Fig. 3: Solution state structure of Dri1.

a-b Experimental SAXS scattering profiles (binned using a nonuniform-step q-grid and vertically offset for clarity), and corresponding Guinier plots (linear fits displayed up to q_maxR_g < 1.3). c P(r) distribution curves normalized to I(0) for the same set of Dri1 samples to q_max = 1.0 Å⁻¹. d R_g values and approximate molecular weights of Dri1 samples calculated from Guinier analysis and by Bayesian inference with q_max = 0.3 Å^-1, respectively.

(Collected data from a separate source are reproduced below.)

(** C12: What the agent reports of the installed versions is true in the state
    in which it is sent, whatever other requests are handled at the same time:
    when it reports that nothing is installed, nothing is; a version that it
    reports is installed; and when a request to install a version is reported
    as done, that version is installed. *)
Theorem reports_true `{!ArchiveLaws} i w s s' c conn conn' :
  startup i = Ok w → rtc sys_step (initial w) s → sys_step s s' →
  conns s !! c = Some conn → conns s' !! c = Some conn' → distinct conn →
  ∃ rs, c_tx conn' = c_tx conn ++ rs ∧ ∀ r, r ∈ responses rs →
    let installed := VersionManager.versions (aw_vm (shared s')) in
    (rs_content r = ONotInstalled → installed = ∅) ∧
    (∀ v, rs_content r = OFactorioVersion v → ∃ k f, installed !! k = Some f ∧ f_version f = v) ∧
    (∀ v m, m ∈ c_received conn → request_id m = Some (rs_operation_id r) → asks m = Some v →
       rs_status r = Completed → is_Some (installed !! v)).
Proof.
  intros Hw Hrun Hstep Hc Hc' Hd. pose proof (reachable_inv _ _ _ Hw Hrun) as Hinv.
  destruct (sent_in_step _ _ _ _ _ Hinv Hstep Hc Hc') as (rs & Heq & Hrs). exists rs. split; [exact Heq|].
  destruct Hrs as [->|(τ & id & Hτ & Hτc & Hid & Hall)]; [by intros r ?%elem_of_nil|].
  intros r Hr. rw Forall_forall in Hall. destruct (Hall r Hr) as (Hrid & Hver & Hdone). cbv zeta.
  split_and!; [by intros Hco; rw Hco in Hver|by intros v Hco; rw Hco in Hver|].
  intros v m Hm Hmid Hv Hs. apply (Hdone Hs). rw -Hv. f_equal. symmetry.
  destruct Hinv as (_ & _ & _ & Hall'). destruct (Hall' _ _ Hc) as (_ & Hperm & _).
  eapply (omap_inj_NoDup request_id (c_received conn)); [exact Hd|exact Hm| |exact Hmid|by rw Hid Hrid].
  rw Hperm. apply elem_of_app. right. apply list_elem_of_fmap_2. by apply list_elem_of_filter.
Qed.

(** Nothing is sent but on a connection. *)
Lemma shared_tx w s : rtc sys_step (initial w) s → ws_tx (shared s) = [].
Proof.
  apply (rtc_ind_r (λ s, ws_tx (shared s) = [])); [done|]. intros s1 s2 _ Hstep.
  destruct Hstep as [| | |s1 s2 []| | | | |]; done.
Qed.

Lemma at_config_start s pre τ post conn :
  ws_tx (shared s) = [] → tasks s = pre ++ τ :: post → conns s !! t_conn τ = Some conn →
  at_config s pre τ post conn (t_held τ, t_prog τ, with_tx (c_tx conn) (shared s)) = s.
Proof.
  intros Htx Hl Hc. unfold at_config. cbn [fst snd].
  assert (<[t_conn τ := MkConn (ws_tx (with_tx (c_tx conn) (shared s))) (c_received conn) (c_done conn) (c_open conn)]>
    (conns s) = conns s) as ->.
  { apply insert_id. rw Hc. by destruct conn. }
  destruct s as [w cs l]. cbn in *. rw Hl. destruct τ, w. cbn in *. by subst.
Qed.

(** The handlers as they are written, alone, are one of the ways in which
    the tasks run: when no other task holds the lock, a message that has just
    arrived can be handled to the end without interruption, and the state and
    what its connection is sent are those of [alone]. *)
Lemma handled_alone `{!ArchiveLaws} i w s pre c m post conn :
  startup i = Ok w → rtc sys_step (initial w) s →
  tasks s = pre ++ spawn_task c m :: post → conns s !! c = Some conn →
  Forall (λ τ, t_held τ = None) (pre ++ post) →
  let w' := (alone (handle_message (MS := MS) m) (with_tx (c_tx conn) (shared s))).2 in
  rtc handler_step s (MkSystem (with_tx [] w')
    (<[c := MkConn (ws_tx w') (c_received conn) (c_done conn ++ [m]) (c_open conn)]> (conns s))
    (pre ++ post)).
Proof.
  intros Hw Hrun Hl Hc Hfree w'. pose proof (reachable_inv _ _ _ Hw Hrun) as (Hp & _).
  assert (∀ g, available (pre ++ post) g) as Hav.
  { assert (∀ g, holding g (pre ++ post) = 0%nat) as H0; [|by split].
    intros g. clear -Hfree. induction Hfree as [|σ l Hσ _ IH]; [done|].
    rw holding_cons IH decide_False //. by rw Hσ. }
  set (w0 := with_tx (c_tx conn) (shared s)) in *. set (τ := spawn_task c m) in *.
  assert (∃ h', rtc (own_step (available (pre ++ post))) (None, t_prog τ, w0) (h', TRet (), w')) as [h' Hsteps].
  { destruct (request_id m) as [id|] eqn:Hid.
    - destruct (alone_steps proc_ok vm_kept (says (asks m) id) (available (pre ++ post)) Fresh None (t_prog τ) ended w0 Hav)
        as [h' Hr]; [by apply (spawn_safe c m id w0 Hid)|done|]. exists h'. subst w'. revert Hr. unfold τ. cbn [t_prog spawn_task].
      by destruct (alone _ w0) as [[] w1].
    - exists None. subst w'. pose proof (spawn_idle c m Hid) as Hr. unfold τ. rw Hr.
      change (handle_message m) with (t_prog (spawn_task c m)). by rw Hr. }
  apply (own_steps s pre τ post conn) in Hsteps.
  change (None, t_prog τ, w0) with (t_held τ, t_prog τ, w0) in Hsteps.
  rw at_config_start // in Hsteps; [|by eapply shared_tx].
  eapply rtc_r; [exact Hsteps|]. set (s1 := at_config _ _ _ _ _ _).
  pose proof (hs_done pre (MkSpawned c m h' (TRet ())) post
    (MkConn (ws_tx w') (c_received conn) (c_done conn) (c_open conn)) s1 eq_refl) as Hdone.
  unfold s1, at_config in Hdone. cbn [shared conns t_conn t_msg t_prog c_tx c_received c_done c_open fst snd] in Hdone.
  change (t_conn τ) with c in Hdone. rw lookup_insert_eq insert_insert_eq in Hdone. by apply Hdone.
Qed.
End system.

Confidence intervals are in parentheses. e SAXS-MD ensembles superimposed with DENSS envelopes calculated from SAXS data to q_max = 1.0 Å^-1. f Iron K-edge EXAFS. Non-phase-corrected Fourier-transformed EXAFS of Dri1 and apo-Dri1. Note the Zn peak between 5 and 5.5 Å (indicated by a blue strip) in Dri1 absent in apo-Dri1. Inset: The corresponding k³-weighted EXAFs. g Fe EXAFS least-squares fitting parameters for Dri1.^a The estimated standard deviations for distance are on the order of ± 0.02 Å. ^b Values of σ² have been multiplied by 10⁵. The value of S₀² was set to 1 for all fits. Coordination numbers have an error of ± 20%. h Heme-bound Dri1, apo-Dri1, Zn-Dri1, Co-Dri1, Dri1 His79Ala-Arg90Ala, and Zn-Dri1 His79Ala-Arg90Ala measured by X-band CW-EPR at 10 K. Strong signal intensities at g = 6 indicate high spin (S = 5/2) iron species. The addition of either Co²⁺ or Zn²⁺ significantly reduces the g = 6 signal intensity (inset) and leads to features at g = 2.75, 2.27, and 1.72, corresponding to low spin (S = 1/2), 6-coordinated iron. The g = 4.3 signal likely originates from non-heme ferric iron contamination. All intensities are normalized by protein concentration. Source data are provided as a Source Data file.